### Aim of the task
The line containing "Proof. unfold steady." marks the end, so write out exactly every line from the top of the entries below through that one.

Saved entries
(* ===== verification/SessionSpec.v ===== *)
(** * What a session does on its connection

    Theorems about [Session]: the bytes a statement, a pipelined batch and a
    re-dial put on the wire, how responses are matched to statements, what a
    failover replays, and that every call comes back. *)
From stdpp Require Import gmap.
From S2P Require Import Prelude Bytes Text Cursor Value Message Frame Handshake Crypto Effect Sql Balancer Login Session.
#[local] Open Scope Z_scope.

Section wire.
Context {P : Type} `{Pool P}.
Context {G : Type} (kerberos : bool)
  (gss_new : bytes -> option bytes -> res bytes (G * bytes))
  (gss_step : G -> bytes -> res bytes (ClientStep G))
  (sha384 sha512 : bytes -> bytes).
Abbreviation session A := (eff DriverError (Session P) A).
Abbreviation reconnect := (reconnect kerberos gss_new gss_step sha384 sha512).
Abbreviation dial := (dial kerberos gss_new gss_step sha384 sha512).

(** Everything but the connection's own state and its reports to the pool. *)
Definition steady (s s' : Session P) : Prop :=
  s'.(world) = s.(world) /\ s'.(dropped) = s.(dropped)
  /\ s'.(client).(endpoints) = s.(client).(endpoints)
  /\ s'.(client).(credentials) = s.(client).(credentials)
  /\ s'.(client).(connected) = s.(client).(connected)
  /\ s'.(client).(default_consistency) = s.(client).(default_consistency)
  /\ s'.(client).(database) = s.(client).(database)
  /\ s'.(client).(scan_budget_rows) = s.(client).(scan_budget_rows).

Lemma steady_refl s : steady s s.
Proof. done. Qed.

Lemma steady_trans s1 s2 s3 : steady s1 s2 -> steady s2 s3 -> steady s1 s3.
Proof. unfold steady. intros (?&?&?&?&?&?&?&?) (?&?&?&?&?&?&?&?). split_and!; congruence. Qed.

Abbreviation conn s := (s.(client).(stream)).

(** The connection after [m], everything else as it was but for the pool. *)
Definition acts {A} (m : session A) (t : Stream -> res DriverError A * Stream) : Prop :=
  forall s, (m s).1 = (t (conn s)).1 /\ conn (m s).2 = (t (conn s)).2 /\ steady s (m s).2.

Lemma report_round_trip_steady s :
  steady s (report_round_trip s) /\ conn (report_round_trip s) = conn s.
Proof.
  unfold report_round_trip. destruct (link (client s)) as [l|]; [|done].
  destruct (pool_round_trip _ _ _ _) as [p l']. done.
Qed.

Lemma report_failure_steady s : steady s (report_failure s) /\ conn (report_failure s) = conn s.
Proof. unfold report_failure. by destruct (link (client s)). Qed.

Lemma on_conn_acts {A} (m : eff DriverError Stream A) : acts (on_conn m) m.
Proof. intros s. unfold on_conn, zoom. by destruct (m (conn s)). Qed.

Lemma transport_acts {A} (m : eff DriverError Stream A) : acts (transport m) m.
Proof.
  intros s. unfold transport, handle. destruct (on_conn_acts m s) as (E1 & E2 & E3).
  destruct (on_conn m s) as [[a|e| |] s1]; cbn [fst snd] in *; try done.
  destruct (report_failure_steady s1) as [Hs Hc]. split_and!; [done|by rewrite Hc|by eapply steady_trans].
Qed.

Lemma observed_acts {A} (m : eff DriverError Stream A) : acts (observed m) m.
Proof.
  intros s. unfold observed, mbind, eff_bind. destruct (transport_acts m s) as (E1 & E2 & E3).
  destruct (transport m s) as [[a|e| |] s1]; cbn [fst snd] in *; try done.
  destruct (report_round_trip_steady s1) as [Hs Hc]. cbn. split_and!; [done|by rewrite Hc|by eapply steady_trans].
Qed.

Lemma acts_step {A} (m : session A) t s r c :
  acts m t -> t (conn s) = (r, c) -> exists s', m s = (r, s') /\ conn s' = c /\ steady s s'.
Proof.
  intros Hm Ht. destruct (Hm s) as (E1 & E2 & E3). rewrite Ht in E1, E2. exists (m s).2.
  cbn [fst snd] in *. subst r c. by destruct (m s).
Qed.

Lemma acts_done {A} (m : session A) t s r s' :
  acts m t -> m s = (r, s') -> t (conn s) = (r, conn s') /\ steady s s'.
Proof.
  intros Hm Em. destruct (Hm s) as (E1 & E2 & E3). rewrite Em in *. cbn [fst snd] in *. subst r.
  rewrite E2. by destruct (t (conn s)).
Qed.

(** ** One exchange *)

Lemma exchange_Ok request t payload t' :
  exchange request t = (Ok payload, t') ->
  t.(st_in) = frame payload ++ t'.(st_in) /\ t'.(st_sent) = t.(st_sent) ++ frame request
  /\ len payload <= MAX_FRAME_LEN.
Proof.
  intros ([] & t1 & [E1 _]%send_Ok & (E2 & Hl & E3)%recv_Ok)%bind_done.
  rewrite E3, E1 in *. cbn [st_sent st_in after_read after_write] in *. done.
Qed.

Lemma exchange_done request payload l n t :
  len request <= MAX_FRAME_LEN -> len payload <= MAX_FRAME_LEN ->
  keen (length (frame request) + S n) t.(st_out) -> t.(st_in) = frame payload ++ l ->
  exists out, exchange request t = (Ok payload, after_read l (after_write out (frame request) t)) /\ keen n out.
Proof.
  intros Hr Hp Hk Hin. destruct (send_done request n t Hr Hk) as (out & E & Ho). exists out. split; [|done].
  unfold exchange. rewrite (bind_step _ _ _ _ _ E). by apply (recv_frame payload).
Qed.

(** What may be on the wire of a request that did not get through. *)
Lemma send_prefix request t :
  exists part, (send request t).2.(st_sent) = t.(st_sent) ++ part /\ part `prefix_of` frame request
               /\ (send request t).2.(st_in) = t.(st_in).
Proof.
  unfold send. destruct (Z.le_gt_cases (len request) MAX_FRAME_LEN) as [Hl|Hl].
  - pose proof (write_frame_sends (st_out t) request Hl) as Hx.
    destruct (write_frame (st_out t) request) as [[r sent] out]. destruct Hx as [Hp _].
    exists sent. by destruct r.
  - exists []. unfold write_frame. rewrite (proj2 (Z.ltb_lt _ _)) by lia. cbn.
    split_and!; [by rewrite app_nil_r|apply prefix_nil|done].
Qed.

Lemma exchange_prefix request t :
  exists part, (exchange request t).2.(st_sent) = t.(st_sent) ++ part /\ part `prefix_of` frame request.
Proof.
  destruct (send_prefix request t) as (part & E & Hp & _). exists part. split; [|done].
  unfold exchange, mbind, eff_bind. destruct (send request t) as [[[]| | |] t1] eqn:Es; cbn [snd] in *; try done.
  rewrite <- E. unfold recv. by destruct (read_frame (st_in t1)) as [[]|[]| |].
Qed.

Lemma response_of_acts payload : acts (response_of payload) (fun t =>
  (match map_err Proto (decode_response payload) with
   | Ok (Error msg) => Err (Server msg)
   | r => r end, t)).
Proof.
  intros s. unfold response_of, mbind, eff_bind, of_res.
  by destruct (decode_response payload) as [[]|e| |]; cbn.
Qed.

(** A request, and the response to it. *)
Definition answered (request : bytes) : eff DriverError Stream Response := fun t =>
  match exchange request t with
  | (Ok payload, t) =>
      (match map_err Proto (decode_response payload) with
       | Ok (Error msg) => Err (Server msg)
       | r => r end, t)
  | (Err e, t) => (Err e, t)
  | (Panic, t) => (Panic, t)
  | (OutOfFuel, t) => (OutOfFuel, t)
  end.

Lemma acts_answered request :
  acts (payload ← observed (exchange request); response_of payload) (answered request).
Proof.
  intros s. destruct (observed_acts (exchange request) s) as (E1 & E2 & E3).
  unfold answered. unfold mbind, eff_bind. destruct (observed (exchange request) s) as [r1 s1].
  destruct (exchange request (conn s)) as [r t]. cbn [fst snd] in *. subst r1 t.
  destruct r as [payload|e| |]; try done.
  destruct (response_of_acts payload s1) as (F1 & F2 & F3).
  split_and!; [done|done|by eapply steady_trans].
Qed.

Lemma try_execute_acts sql k :
  acts (try_execute sql k) (answered (request_encode {| r_sql := sql; r_consistency := k |})).
Proof. apply acts_answered. Qed.

Lemma roundtrip_acts q : acts (roundtrip q) (answered (encode_request q)).
Proof. apply acts_answered. Qed.

Lemma answered_Ok request t r t' :
  answered request t = (Ok r, t') ->
  exists payload, decode_response payload = Ok r /\ t.(st_in) = frame payload ++ t'.(st_in)
    /\ t'.(st_sent) = t.(st_sent) ++ frame request.
Proof.
  unfold answered. destruct (exchange request t) as [[payload|e| |] t1] eqn:E; try done.
  intros [= Hr <-]. apply exchange_Ok in E as (Hin & Hs & _). exists payload. split_and!; try done.
  by destruct (decode_response payload) as [[]|e| |]; try (injection Hr as <-).
Qed.

Lemma answered_prefix request t :
  exists part, (answered request t).2.(st_sent) = t.(st_sent) ++ part /\ part `prefix_of` frame request.
Proof.
  destruct (exchange_prefix request t) as (part & E & Hp). exists part. split; [|done].
  unfold answered. by destruct (exchange request t) as [[]].
Qed.

(** An answer that is there is given back. *)
Lemma answered_done request r l n t :
  len request <= MAX_FRAME_LEN -> len (encode_response r) <= MAX_FRAME_LEN ->
  decode_response (encode_response r) = Ok r ->
  keen (length (frame request) + S n) t.(st_out) -> t.(st_in) = frame (encode_response r) ++ l ->
  exists out, answered request t
    = (match r with Error msg => Err (Server msg) | r => Ok r end,
       after_read l (after_write out (frame request) t)) /\ keen n out.
Proof.
  intros Hq Hr Hd Hk Hin. destruct (exchange_done request _ l n t Hq Hr Hk Hin) as (out & E & Ho).
  exists out. split; [|done]. unfold answered. rewrite E, Hd. by destruct r.
Qed.

(** ** Re-dialing *)

Lemma observe_statement_steady sql s :
  steady s (observe_statement sql s).2 /\ conn (observe_statement sql s).2 = conn s.
Proof.
  unfold observe_statement. destruct (link (client s)) as [l|]; [|done]. destruct (_ && _); [|done].
  by destruct (is_write sql) as [[]|[]| |].
Qed.
(* ===== verification/RowStream.v ===== *)
(** * Streamed result sets

    [query_stream_params_with] and [RowStream] of [src/lib.rs]: a result read
    chunk by chunk from the session's connection, which the stream borrows
    until it is dropped. *)
From S2P Require Import Prelude Bytes Text Cursor Value Message Frame Handshake Crypto Effect Sql Balancer Login Session SessionSpec.
#[local] Open Scope Z_scope.

Record RowStream := {
  columns : list bytes;
  affected : Z;
  chunk : list (list Value);
  more : list (list bytes * list (list Value));
  done : bool;
}.

Definition set_chunk rows r := {|
  columns := r.(columns); affected := r.(affected); chunk := rows; more := r.(more); done := r.(done) |}.
Definition set_done r := {|
  columns := r.(columns); affected := r.(affected); chunk := r.(chunk); more := r.(more); done := true |}.

Section stream.
Context {P : Type} `{Pool P}.
Context {G : Type} (kerberos : bool)
  (gss_new : bytes -> option bytes -> res bytes (G * bytes))
  (gss_step : G -> bytes -> res bytes (ClientStep G))
  (sha384 sha512 : bytes -> bytes).
Abbreviation session A := (eff DriverError (Session P) A).
Abbreviation reconnect := (reconnect kerberos gss_new gss_step sha384 sha512).
Abbreviation conn s := (s.(client).(stream)).

(** ** Starting *)

(** The responses [observe_statement] is called for. *)
Definition ran (r : Response) : bool :=
  match r with RowsHeader _ | Mutation _ | Ddl | ResultSets _ => true | _ => false end.

Definition query_stream_params_with (sql : bytes) (params : list Value) (k : Consistency) : session RowStream :=
  let req := encode_request (QueryStream sql params k) in
  sent ← attempt (transport (send req));
  _ ← match sent with
      | inl _ => mret tt
      | inr _ => _ ← reconnect; transport (send req)
      end;
  payload ← observed recv;
  resp ← of_res (map_err Proto (decode_response payload));
  _ ← (if ran resp then observe_statement sql else mret tt);
  match resp with
  | Error msg => raise (Server msg)
  | RowsHeader columns =>
      mret {| columns := columns; affected := 0; chunk := []; more := []; done := false |}
  | Mutation affected => mret {| columns := []; affected := affected; chunk := []; more := []; done := true |}
  | Ddl => mret {| columns := []; affected := 0; chunk := []; more := []; done := true |}
  | ResultSets sets =>
      let '(columns, rows) := default ([], []) (head sets) in
      mret {| columns := columns; affected := 0; chunk := rows; more := tl sets; done := true |}
  | _ => raise (Server (str "unexpected response to QueryStream"))
  end.

Definition query_stream_with (sql : bytes) (k : Consistency) : session RowStream := query_stream_params_with sql [] k.

Definition query_stream_params (sql : bytes) (params : list Value) : session RowStream :=
  k ← ask default_consistency; query_stream_params_with sql params k.

Definition query_stream (sql : bytes) : session RowStream :=
  k ← ask default_consistency; query_stream_with sql k.

(** ** Reading *)

Abbreviation streaming A := (eff DriverError (Session P * RowStream) A).

Definition on_rows (f : RowStream -> RowStream) : streaming unit := changes (fun t => (t.1, f t.2)).
Definition on_client_of_rows {A} (m : session A) : streaming A := zoom fst (fun s t => (s, t.2)) m.

Definition next_result_set : streaming bool :=
  r ← reads_state snd;
  match r.(more) with
  | (columns, rows) :: more =>
      _ ← on_rows (fun r => {| columns := columns; affected := r.(affected); chunk := rows; more := more;
                               done := r.(done) |});
      mret true
  | [] => mret false
  end.

Definition next_frame : streaming unit :=
  payload ← on_client_of_rows (transport recv);
  resp ← of_res (map_err Proto (decode_response payload));
  match resp with
  | RowsChunk rows => on_rows (set_chunk rows)
  | RowsEnd => on_rows set_done
  | Error msg => _ ← on_rows set_done; raise (Server msg)
  | _ => _ ← on_rows set_done; raise (Server (str "unexpected frame in row stream"))
  end.

(** [Iterator::next]; [Some(Err(e))] is the call failing.  A turn of the loop
    that does not end it takes a frame. *)
Fixpoint next_loop (fuel : nat) : streaming (option (list Value)) :=
  match fuel with
  | O => fun t => (OutOfFuel, t)
  | S fuel =>
      r ← reads_state snd;
      match r.(chunk) with
      | row :: rows => _ ← on_rows (set_chunk rows); mret (Some row)
      | [] =>
          if r.(done) then mret None
          else
            _ ← handle next_frame (fun e => _ ← on_rows set_done; raise e);
            next_loop fuel
      end
  end.

Definition turns (t : Session P * RowStream) : nat := S (length (conn t.1).(st_in)).

Definition next : streaming (option (list Value)) := fun t => next_loop (S (turns t)) t.
(* ===== verification/PoolConns.v ===== *)
(** * A balanced pool's connections

    [Pool::builder] of [src/lib.rs] with real connections: the operations of
    [Balancer] around the dials, the statements and the drops they ask for.
    Every lock the code takes is one step of [Balancer]'s; what runs between
    two of them is a client's session. *)
From stdpp Require Import gmap relations.
From S2P Require Import Prelude Bytes Text BTree Value Message Effect Balancer Login Session SessionSpec SessionCalls.
#[local] Open Scope Z_scope.

(** ** The builder *)

Record PoolBuilder := {
  b_endpoints : list bytes;
  b_login : Login;
  b_database : option bytes;
  b_consistency : Consistency;
  b_options : PoolOptions;
}.

Definition builder (endpoints : list bytes) : PoolBuilder := {|
  b_endpoints := endpoints;
  b_login := {| l_username := str "anonymous"; l_password := []; l_gssapi_spn := None; l_cert_auth := false |};
  b_database := None; b_consistency := Quorum; b_options := pool_options_default |}.

Definition with_login l b := {|
  b_endpoints := b.(b_endpoints); b_login := l; b_database := b.(b_database); b_consistency := b.(b_consistency);
  b_options := b.(b_options) |}.
Definition credentials (username password : bytes) : PoolBuilder -> PoolBuilder :=
  with_login {| l_username := username; l_password := password; l_gssapi_spn := None; l_cert_auth := false |}.
Definition gssapi (principal target_spn : bytes) : PoolBuilder -> PoolBuilder :=
  with_login {| l_username := principal; l_password := []; l_gssapi_spn := Some target_spn; l_cert_auth := false |}.
Definition certificate (username : bytes) : PoolBuilder -> PoolBuilder :=
  with_login {| l_username := username; l_password := []; l_gssapi_spn := None; l_cert_auth := true |}.
Definition for_database (db : bytes) b := {|
  b_endpoints := b.(b_endpoints); b_login := b.(b_login); b_database := Some db;
  b_consistency := b.(b_consistency); b_options := b.(b_options) |}.
Definition at_consistency (k : Consistency) b := {|
  b_endpoints := b.(b_endpoints); b_login := b.(b_login); b_database := b.(b_database); b_consistency := k;
  b_options := b.(b_options) |}.
Definition with_options o b := {|
  b_endpoints := b.(b_endpoints); b_login := b.(b_login); b_database := b.(b_database);
  b_consistency := b.(b_consistency); b_options := o |}.

(** [now], [rng] and whether threads start are the world's. *)
Definition build (b : PoolBuilder) (now rng : Z) (instants : list Z) (spawns : bool) : res BuildError PoolWorld :=
  st ← Balancer.build b.(b_options) b.(b_endpoints) now rng;
  Ok {| pw_opts := b.(b_options); pw_state := st; pw_now := instants; pw_spawns := spawns |}.

(** ** The pool and its connections

    [Balancer] knows a connection by a number; [cs_idle] has the idle ones'
    clients. *)
Record Conns := {
  cs_pool : PoolWorld;
  cs_idle : gmap Z Client;
  cs_next : Z;
  cs_world : World;
  cs_clock : list Z;
  cs_dropped : list Stream;
}.

Definition with_state st s := {|
  cs_pool := {| pw_opts := s.(cs_pool).(pw_opts); pw_state := st; pw_now := tl s.(cs_pool).(pw_now);
                pw_spawns := s.(cs_pool).(pw_spawns) |};
  cs_idle := s.(cs_idle); cs_next := s.(cs_next); cs_world := s.(cs_world); cs_clock := s.(cs_clock);
  cs_dropped := s.(cs_dropped) |}.
Definition with_clients m s := {|
  cs_pool := s.(cs_pool); cs_idle := m; cs_next := s.(cs_next); cs_world := s.(cs_world);
  cs_clock := s.(cs_clock); cs_dropped := s.(cs_dropped) |}.
Definition numbered s := {|
  cs_pool := s.(cs_pool); cs_idle := s.(cs_idle); cs_next := s.(cs_next) + 1; cs_world := s.(cs_world);
  cs_clock := s.(cs_clock); cs_dropped := s.(cs_dropped) |}.
Definition dropping t s := {|
  cs_pool := s.(cs_pool); cs_idle := s.(cs_idle); cs_next := s.(cs_next); cs_world := s.(cs_world);
  cs_clock := s.(cs_clock); cs_dropped := s.(cs_dropped) ++ [t] |}.
Definition reached w p s := {|
  cs_pool := p; cs_idle := s.(cs_idle); cs_next := s.(cs_next); cs_world := w;
  cs_clock := s.(cs_clock); cs_dropped := s.(cs_dropped) |}.

(** A connection a caller holds. *)
Record Conn := { number : Z; conn : Client }.

Definition pooled_as (n : Z) (c : Client) : Balancer.Client := {| c_id := n; c_link := c.(link) |}.
Definition tie (c : Conn) : Balancer.Client := pooled_as c.(number) c.(conn).

Section conns.
Context {G : Type} (kerberos : bool)
  (gss_new : bytes -> option bytes -> res bytes (G * bytes))
  (gss_step : G -> bytes -> res bytes (ClientStep G))
  (sha384 sha512 : bytes -> bytes).
(** The pool's settings, and the pool itself. *)
Context (B : PoolBuilder) (self : Z).
Abbreviation session A := (eff DriverError (Session PoolWorld) A).
Abbreviation pooled A := (eff DriverError Conns A).
Abbreviation opts := (B.(b_options)).

(** ** Locks, sessions and drops *)

(** What is done under the pool's lock, at an instant of its own. *)
Definition locked {A} (f : Z -> BalancerState -> A * BalancerState) : pooled A := fun s =>
  let '(a, st) := f (hd 0 s.(cs_pool).(pw_now)) s.(cs_pool).(pw_state) in (Ok a, with_state st s).

Definition spawns : pooled bool := reads_state (fun s => s.(cs_pool).(pw_spawns)).

Definition session_of (c : Client) (s : Conns) : Session PoolWorld := {|
  client := c; world := s.(cs_world); pool := s.(cs_pool); clock := s.(cs_clock); dropped := s.(cs_dropped) |}.
Definition after_session (t : Session PoolWorld) (s : Conns) : Conns := {|
  cs_pool := t.(pool); cs_idle := s.(cs_idle); cs_next := s.(cs_next); cs_world := t.(world);
  cs_clock := t.(clock); cs_dropped := t.(dropped) |}.

(** A method of [c]: its result and [c] after it. *)
Definition on_conn_of {A} (c : Client) (m : session A) : pooled (res DriverError A * Client) := fun s =>
  let '(r, t) := m (session_of c s) in (Ok (r, t.(client)), after_session t s).

(** Dropping a connection closes it; one dropped while it is out is no longer
    counted. *)
Definition drop_conn (c : Client) : pooled unit :=
  _ ← changes (dropping c.(stream));
  match c.(link) with
  | Some l => if l.(l_out) && (l.(l_pool) =? self) then locked (fun _ st => (tt, closed_out l.(l_member) st)) else mret tt
  | None => mret tt
  end.

(** [r?], which drops [c]. *)
Definition or_dropped {A} (r : res DriverError A) (c : Client) : pooled Client :=
  match r with
  | Ok _ => mret c
  | Err e => _ ← drop_conn c; raise e
  | Panic => of_res Panic
  | OutOfFuel => of_res OutOfFuel
  end.

(** ** Dialing *)

Definition open_conn (order : list bytes) (lk : option PoolLink) : pooled Client := fun s =>
  let '(r, (w, p)) := open kerberos gss_new gss_step sha384 sha512 order B.(b_login) lk (s.(cs_world), s.(cs_pool)) in
  (client <$> r, reached w p s).

Definition dial (order : list bytes) (tied : bool) : pooled Client :=
  c ← open_conn order (if tied then Some (link_new self) else None);
  let c := with_consistency B.(b_consistency) c in
  match B.(b_database) with
  | None => mret c
  | Some db => '(r, c) ← on_conn_of c (use_database db); or_dropped r c
  end.

(** ** Discovery *)

Definition listing_of (r : res DriverError Response) : listing :=
  match r with
  | Ok (Rows _ rows) => ListRows rows
  | Ok _ => ListOther
  | Err (Server _) => ListServerError
  | _ => ListFailed
  end.

Definition list_through (c : Client) : pooled Client :=
  '(r, c) ← on_conn_of c (execute kerberos gss_new gss_step sha384 sha512 (str "SHOW ENDPOINTS"));
  match r with
  | Ok _ | Err _ =>
      _ ← locked (fun now st => (tt, Balancer.list_through opts now c.(connected) (listing_of r) st)); mret c
  | Panic => of_res Panic
  | OutOfFuel => of_res OutOfFuel
  end.

Definition discover_through (c : Client) : pooled Client :=
  sp ← spawns;
  ask ← locked (fun _ => Balancer.discover_through opts sp c.(connected));
  if ask : bool then list_through c else mret c.

(** ** Checkout and checkin *)

Definition next_number : pooled Z := fun s => (Ok s.(cs_next), numbered s).

(** The client of an idle connection; every one has its own. *)
Definition take_client (c : Balancer.Client) : pooled Client := fun s =>
  match s.(cs_idle) !! c.(c_id) with
  | Some cl => (Ok (with_link c.(c_link) cl), with_clients (delete c.(c_id) s.(cs_idle)) s)
  | None => (Panic, s)
  end.

Definition drop_stale (stale : list Balancer.Client) : pooled unit :=
  for_all (fun c => cl ← take_client c; drop_conn cl) stale.

(** [in_use += 1], and the link is out. *)
Definition hand_out (affinity : option bytes) (n : Z) (c : Client) : pooled Conn :=
  c' ← locked (fun _ => checkout_commit affinity (pooled_as n c));
  mret {| number := n; conn := with_link c'.(c_link) c |}.

Definition broken (c : Client) : bool := match c.(link) with Some l => l.(l_broken) | None => false end.

(** [for _ in 0..CHECKOUT_ATTEMPTS]. *)
Fixpoint checkout_from (attempts : nat) (affinity : option bytes) : pooled Conn :=
  match attempts with
  | O => raise (NoEndpoint (str "every new connection broke during member discovery") None)
  | S attempts =>
      p ← locked (fun now => checkout_plan opts now affinity);
      match p with
      | Closed => raise (NoEndpoint (str "pool is closed") None)
      | UseIdle c stale => _ ← drop_stale stale; cl ← take_client c; hand_out affinity c.(c_id) cl
      | Dial order stale =>
          _ ← drop_stale stale;
          c ← dial order true;
          c ← discover_through c;
          if broken c then _ ← drop_conn c; checkout_from attempts affinity
          else n ← next_number; hand_out affinity n c
      end
  end.

Definition checkout (affinity : option bytes) : pooled Conn := checkout_from CHECKOUT_ATTEMPTS affinity.

Definition keep_client (c : Balancer.Client) (cl : Client) : pooled unit :=
  changes (fun s => with_clients (<[c.(c_id) := with_link c.(c_link) cl]> s.(cs_idle)) s).

(** [link.out = false]. *)
Definition returned (c : Balancer.Client) : Balancer.Client :=
  {| c_id := c.(c_id); c_link := (fun l => set_out false l.(l_affinity) l) <$> c.(c_link) |}.

Definition checkin (c : Conn) : pooled unit :=
  refused ← locked (fun _ st => let '(st, refused) := Balancer.checkin opts self (tie c) st in (refused, st));
  match refused with
  | None => keep_client (returned (tie c)) c.(conn)
  | Some c' => drop_conn (with_link c'.(c_link) c.(conn))
  end.

(** ** The background thread *)

Definition PROBE_SQL : bytes := str "SHOW DATABASES".

(** The probe's connection joins the idle ones when there is room for it. *)
Definition probe (ep : bytes) : pooled unit :=
  probed ← attempt (
    c ← dial [ep] false;
    '(r, c) ← on_conn_of c (try_execute PROBE_SQL B.(b_consistency));
    or_dropped r c);
  match probed with
  | inl c =>
      n ← next_number;
      kept ← locked (fun now st =>
        let st' := Balancer.probe opts self now (Some n) ep st in
        ((length st.(b_idle) <? length st'.(b_idle))%nat, st'));
      if kept : bool then keep_client {| c_id := n; c_link := Some (set_member ep (link_new self)) |} c
      else drop_conn c
  | inr _ => locked (fun now st => (tt, Balancer.probe opts self now None ep st))
  end.

Definition refresh : pooled unit :=
  got ← attempt (checkout None);
  match got with
  | inl c => cl ← list_through c.(conn); checkin {| number := c.(number); conn := cl |}
  | inr _ => locked (fun now st => (tt, refresh_failed opts now st))
  end.

(** One pass; [false] once the pool is closed. *)
Definition tick : pooled bool :=
  t ← locked (fun now st =>
        match Balancer.tick opts now st with
        | None => (None, st)
        | Some (due, refresh, st) => (Some (due, refresh), st)
        end);
  match t with
  | None => mret false
  | Some (due, due_refresh) =>
      _ ← for_all probe due;
      _ ← (if due_refresh : bool then refresh else mret tt);
      mret true
  end.

(** ** Closing, and a connection for one piece of work *)

Definition close : pooled unit :=
  idle ← locked (fun _ st => let '(st, idle) := Balancer.close st in (idle, st));
  drop_stale idle.

(** [Pool::with] and [with_affinity]. *)
Definition with_conn {A} (affinity : option bytes) (work : session A) : pooled A :=
  c ← checkout affinity;
  '(r, cl) ← on_conn_of c.(conn) work;
  match r with
  | Ok _ | Err _ => _ ← checkin {| number := c.(number); conn := cl |}; of_res r
  | Panic => of_res Panic
  | OutOfFuel => of_res OutOfFuel
  end.

(** ** Callers

    What the pool's users do, one call at a time: the calls of different
    threads come between each other at the locks, which [world_step] has. *)
Record Callers := { shared : Conns; held : list Conn }.

Inductive use :=
| Checkout (affinity : option bytes)
| Return (i : nat)
| Forget (i : nat)
| Work (i : nat) (c : call)
| With (affinity : option bytes) (c : call)
| Tick
| Shut.

(** The connection a use is about comes first afterwards. *)
Definition run_use (u : use) (w : Callers) : res DriverError unit * Callers :=
  match u with
  | Checkout affinity =>
      match checkout affinity w.(shared) with
      | (Ok c, s) => (Ok tt, {| shared := s; held := c :: w.(held) |})
      | (r, s) => ((fun _ => tt) <$> r, {| shared := s; held := w.(held) |})
      end
  | Return i | Forget i | Work i _ =>
      match w.(held) !! i with
      | None => (Ok tt, w)
      | Some c =>
          let rest := delete i w.(held) in
          match u with
          | Work _ m =>
              match on_conn_of c.(conn) (run_call kerberos gss_new gss_step sha384 sha512 m) w.(shared) with
              | (Ok (r, cl), s) => (r, {| shared := s; held := {| number := c.(number); conn := cl |} :: rest |})
              | (r, s) => ((fun _ => tt) <$> r, {| shared := s; held := rest |})
              end
          | Forget _ => let '(r, s) := drop_conn c.(conn) w.(shared) in (r, {| shared := s; held := rest |})
          | _ => let '(r, s) := checkin c w.(shared) in (r, {| shared := s; held := rest |})
          end
      end
  | With affinity m =>
      let '(r, s) := with_conn affinity (run_call kerberos gss_new gss_step sha384 sha512 m) w.(shared) in
      (r, {| shared := s; held := w.(held) |})
  | Tick => let '(r, s) := tick w.(shared) in ((fun _ => tt) <$> r, {| shared := s; held := w.(held) |})
  | Shut => let '(r, s) := close w.(shared) in (r, {| shared := s; held := w.(held) |})
  end.

Definition run_uses (us : list use) (w : Callers) : Callers := fold_left (fun w u => (run_use u w).2) us w.

End conns.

### Task output
(* ===== verification/SessionSpec.v ===== *)
(** * What a session does on its connection

    Theorems about [Session]: the bytes a statement, a pipelined batch and a
    re-dial put on the wire, how responses are matched to statements, what a
    failover replays, and that every call comes back. *)
From stdpp Require Import gmap.
From S2P Require Import Prelude Bytes Text Cursor Value Message Frame Handshake Crypto Effect Sql Balancer Login Session.
#[local] Open Scope Z_scope.

Section wire.
Context {P : Type} `{Pool P}.
Context {G : Type} (kerberos : bool)
  (gss_new : bytes -> option bytes -> res bytes (G * bytes))
  (gss_step : G -> bytes -> res bytes (ClientStep G))
  (sha384 sha512 : bytes -> bytes).
Abbreviation session A := (eff DriverError (Session P) A).
Abbreviation reconnect := (reconnect kerberos gss_new gss_step sha384 sha512).
Abbreviation dial := (dial kerberos gss_new gss_step sha384 sha512).

(** Everything but the connection's own state and its reports to the pool. *)
Definition steady (s s' : Session P) : Prop :=
  s'.(world) = s.(world) /\ s'.(dropped) = s.(dropped)
  /\ s'.(client).(endpoints) = s.(client).(endpoints)
  /\ s'.(client).(credentials) = s.(client).(credentials)
  /\ s'.(client).(connected) = s.(client).(connected)
  /\ s'.(client).(default_consistency) = s.(client).(default_consistency)
  /\ s'.(client).(database) = s.(client).(database)
  /\ s'.(client).(scan_budget_rows) = s.(client).(scan_budget_rows).

Lemma steady_refl s : steady s s.
Proof. done. Qed.

Lemma steady_trans s1 s2 s3 : steady s1 s2 -> steady s2 s3 -> steady s1 s3.
Proof. unfold steady. intros (?&?&?&?&?&?&?&?) (?&?&?&?&?&?&?&?). split_and!; congruence. Qed.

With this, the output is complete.